Si les médecins sont considérés comme les dieux de la société québécoise, ils ne se contentent pas pour autant de leur statut privilégié. En effet, les ambitions matérialistes ayant, en démocratie, préséance sur la quête de l’honneur, c’est le salaire qui constitue la préoccupation dominante dans la profession médicale. Payés par l’État, les médecins commandent sans vergogne des augmentations salariales alors même que le personnel enseignant –sans doute la profession la plus importante pour la société de demain– est sévèrement sous-rémunéré par le même employeur. Pis encore, nombre de médecins adaptent leur pratique en fonction de la rémunération à l’acte, et ce, au détriment du patient ou du système de santé (actes médicaux inutiles, interventions les soirs et fins de semaine, etc).

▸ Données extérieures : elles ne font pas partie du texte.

Definition approve_certbot_attach (input : CertbotAttachApprovalRequest) : AM OperationAcceptedView :=
  let! _ := rejected (attach_approval_validate_shape input) in
  let! now := clock in
  let! current := administrative_session now in
  let r := cx_approval input in
  let! _ := consume_operation_authorization current.1 current.2 (Contracts.oa_plan_hash r) (Contracts.oa_reauth_token r)
              (Contracts.oa_additional_auth_claim r) now in
  send_approval (ApproveAttach (cx_config_replace_confirmed input) (cx_service_reload_confirmed input))
    (sv_subject current.2) (oa_plan_id r) (Contracts.oa_plan_hash r) (oa_idempotency_key r) (of_type CERTBOT_ATTACH_OPERATION)
    (fun _ => sv_subject current.2).

Definition approve_certbot_renew_test (input : CertbotRenewTestApprovalRequest) : AM OperationAcceptedView :=
  let! _ := rejected (renew_approval_validate_shape input) in
  let! now := clock in
  let! current := administrative_session now in
  let r := cr_approval input in
  let! _ := consume_operation_authorization current.1 current.2 (Contracts.oa_plan_hash r) (Contracts.oa_reauth_token r)
              (Contracts.oa_additional_auth_claim r) now in
  send_approval (ApproveRenewTest (cr_external_effect_confirmed input)) (sv_subject current.2) (oa_plan_id r)
    (Contracts.oa_plan_hash r) (oa_idempotency_key r) (of_type CERTBOT_RENEW_TEST_OPERATION) (fun _ => sv_subject current.2).

Definition approve_nginx_site_state (input : AdministrativeOperationApprovalRequest) : AM OperationAcceptedView :=
  let! _ := rejected (administrative_approval_validate_shape input) in
  let! now := clock in
  let! current := administrative_session now in
  send_approval ApproveNginxSiteState (sv_subject current.2) (ao_plan_id input) (ao_plan_hash input)
    (ao_idempotency_key input) (fun _ => true) (fun _ => sv_subject current.2).

Definition approve_managed_config (input : ManagedConfigApprovalRequest) : AM OperationAcceptedView :=
  let! _ := rejected (managed_approval_validate_shape input) in
  let! now := clock in
  let! current := administrative_session now in
  let! _ := match ma_reauth_token input with
            | Some reauth_token => consume_operation_authorization current.1 current.2 (ma_plan_hash input) reauth_token
                                     (ma_additional_auth_claim input) now
            | None => mret tt
            end in
  send_approval (ApproveManagedConfig (ma_approval_intent input)) (sv_subject current.2) (ma_plan_id input)
    (ma_plan_hash input) (ma_idempotency_key input)
    (fun t => of_type MANAGED_CONFIG_OPERATION t || of_type MANAGED_CONFIG_RESTORE_OPERATION t)
    (fun _ => sv_subject current.2).

Definition approve_service_control (input : ServiceControlApprovalRequest) : AM OperationAcceptedView :=
  let! _ := rejected (service_approval_validate input) in
  let! now := clock in
  let! current := administrative_session now in
  send_approval ApproveServiceControl (sv_subject current.2) (sa_plan_id input) (sa_plan_hash input)
    (sa_idempotency_key input) (of_type SERVICE_CONTROL_OPERATION) rv_actor.

Definition approve_ufw_rule (input : UfwRuleApprovalRequest) : AM OperationAcceptedView :=
  let! _ := rejected (ufw_approval_validate input) in
  let! now := clock in
  let! current := administrative_session now in
  send_approval ApproveUfwRule (sv_subject current.2) (ux_plan_id input) (ux_plan_hash input)
    (ux_idempotency_key input) (of_type UFW_RULE_OPERATION) rv_actor.
End Handlers.

(** ** The router *)

Inductive ApiRequest :=
  | RLogin (input : LoginRequest)
  | RSession
  | RLogout
  | RReauthenticate (password : string) (purpose : ReauthPurpose)
  | REnterAdministrative (password : string) (code : option string)
  | RLeaveAdministrative
  | RUpdatePolicy (target : AdditionalAuthPolicy) (reauth_token : option string)
  | RBeginTotp (reauth_token : string)
  | RConfirmTotp (enrollment_id code : string)
  | RVerifyTotp (reauth_token plan_hash code : string)
  | RResetTotp (reauth_token recovery_code : string)
  | RTerminalTicket (input : TerminalTicketRequest)
  | RTerminalConnect
  | RCreateFileSession (password : string) (read_only_confirmed : bool)
  | RCloseFileSession (session_token : string)
  | RHeartbeat (session_token : string)
  | RListFiles (session_token path : string)
  | RStatFile (session_token path : string)
  | RReadText (session_token path : string)
  | RDownload (session_token path : string)
  | RPlanUpload (input : FileUploadPlanRequest)
  | RApplyUpload (body : option string)
  | RApproveIssue (input : CertbotIssueApprovalRequest)
  | RApproveAttach (input : CertbotAttachApprovalRequest)
  | RApproveRenewTest (input : CertbotRenewTestApprovalRequest)
  | RApproveNginx (input : AdministrativeOperationApprovalRequest)
  | RApproveManaged (input : ManagedConfigApprovalRequest)
  | RApproveService (input : ServiceControlApprovalRequest)
  | RApproveUfw (input : UfwRuleApprovalRequest).

Definition route (q : ApiRequest) : string * string :=
  match q with
  | RLogin _ => ("POST", "/api/v1/auth/login")
  | RSession => ("GET", "/api/v1/auth/session")
  | RLogout => ("POST", "/api/v1/auth/logout")
  | RReauthenticate _ _ => ("POST", "/api/v1/auth/reauth")
  | REnterAdministrative _ _ => ("POST", "/api/v1/auth/administrative-access")
  | RLeaveAdministrative => ("DELETE", "/api/v1/auth/administrative-access")
  | RUpdatePolicy _ _ => ("PUT", "/api/v1/settings/access/additional-auth")
  | RBeginTotp _ => ("POST", "/api/v1/settings/access/totp/enrollment")
  | RConfirmTotp _ _ => ("POST", "/api/v1/settings/access/totp/enrollment/confirm")
  | RVerifyTotp _ _ _ => ("POST", "/api/v1/auth/totp/verify")
  | RResetTotp _ _ => ("POST", "/api/v1/settings/access/totp/reset")
  | RTerminalTicket _ => ("POST", "/api/v1/terminal/tickets")
  | RTerminalConnect => ("GET", "/api/v1/terminal/connect")
  | RCreateFileSession _ _ => ("POST", "/api/v1/files/sessions")
  | RCloseFileSession _ => ("POST", "/api/v1/files/sessions/close")
  | RHeartbeat _ => ("POST", "/api/v1/files/sessions/heartbeat")
  | RListFiles _ _ => ("POST", "/api/v1/files/list")
  | RStatFile _ _ => ("POST", "/api/v1/files/stat")
  | RReadText _ _ => ("POST", "/api/v1/files/read")
  | RDownload _ _ => ("POST", "/api/v1/files/download")
  | RPlanUpload _ => ("POST", "/api/v1/files/upload/plans")
  | RApplyUpload _ => ("POST", "/api/v1/files/upload")
  | RApproveIssue _ => ("POST", "/api/v1/operations/certbot/issue/approvals")
  | RApproveAttach _ => ("POST", "/api/v1/operations/certbot/attach/approvals")
  | RApproveRenewTest _ => ("POST", "/api/v1/operations/certbot/renew-test/approvals")
  | RApproveNginx _ => ("POST", "/api/v1/operations/nginx/site-state/approvals")
  | RApproveManaged _ => ("POST", "/api/v1/operations/service/config-file/approvals")
  | RApproveService _ => ("POST", "/api/v1/operations/service/lifecycle/approvals")
  | RApproveUfw _ => ("POST", "/api/v1/operations/ufw/rules/approvals")
  end%string.

(** A handler, its answer left aside. *)
Definition handled {A} (m : AM A) : AM unit := let! _ := m in mret tt.

Definition handler (channel : IngressChannel) (call : ApiCall) (h : Headers) (q : ApiRequest) : AM unit :=
  match q with
  | RLogin input => handled (login channel call h input)
  | RSession => handled (session channel call h)
  | RLogout => handled (logout channel call h)
  | RReauthenticate password purpose => handled (reauthenticate channel call h password purpose)
  | REnterAdministrative password code => handled (enter_administrative_access channel call h password code)
  | RLeaveAdministrative => handled (leave_administrative_access channel call h)
  | RUpdatePolicy target reauth => handled (update_additional_auth channel call h target reauth)
  | RBeginTotp reauth => handled (begin_totp_enrollment channel call h reauth)
  | RConfirmTotp id code => handled (confirm_totp_enrollment channel call h id code)
  | RVerifyTotp reauth plan_hash code => handled (verify_totp channel call h reauth plan_hash code)
  | RResetTotp reauth code => handled (reset_totp channel call h reauth code)
  | RTerminalTicket input => handled (issue_terminal_ticket channel call h input)
  | RTerminalConnect => handled (connect_terminal channel call h)
  | RCreateFileSession password confirmed => handled (create_file_session channel call h password confirmed)
  | RCloseFileSession token => close_file_session channel call h token
  | RHeartbeat token => heartbeat_file_session channel call h token
  | RListFiles token path => handled (list_files channel call h token path)
  | RStatFile token path => handled (stat_file channel call h token path)
  | RReadText token path => handled (read_text_file channel call h token path)
  | RDownload token path => handled (download_file channel call h token path)
  | RPlanUpload input => handled (plan_file_upload channel call h input)
  | RApplyUpload body => handled (apply_file_upload channel call h body)
  | RApproveIssue input => handled (approve_certbot_issue channel call h input)
  | RApproveAttach input => handled (approve_certbot_attach channel call h input)
  | RApproveRenewTest input => handled (approve_certbot_renew_test channel call h input)
  | RApproveNginx input => handled (approve_nginx_site_state channel call h input)
  | RApproveManaged input => handled (approve_managed_config channel call h input)
  | RApproveService input => handled (approve_service_control channel call h input)
  | RApproveUfw input => handled (approve_ufw_rule channel call h input)
  end.

(** [request_guard] around a handler. *)
Definition api_request (channel : IngressChannel) (call : ApiCall) (h : Headers) (q : ApiRequest) : AM unit :=
  let! _ := mlift (validate_request_boundary cfg channel (route q).1 h) in
  handler channel call h q.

Loin de Tocqueville l’idée de rétablir un régime aristocratique –de toute façon, à son avis, la marche vers l’état social démocratique est un « mouvement irrésistible ». Cependant, il note que le citoyen démocratique risque de succomber à un matérialisme qui « absorbe » l’âme. Dans une certaine mesure, il faut résister à l’amour du bien-être matériel, qui « est devenu le goût national et dominant ». En somme, le penchant du citoyen démocratique à l’égard de l’opulence, qui afflige aujourd’hui la profession médicale, avait été diagnostiqué par Tocqueville dès 1831. L’injection de la valeur aristocrate de l’honneur ferait sans doute grand bien aux médecins, en plus d’être notoirement plus compatible avec le serment d’Hippocrate que la passion pour les jouissances matérielles.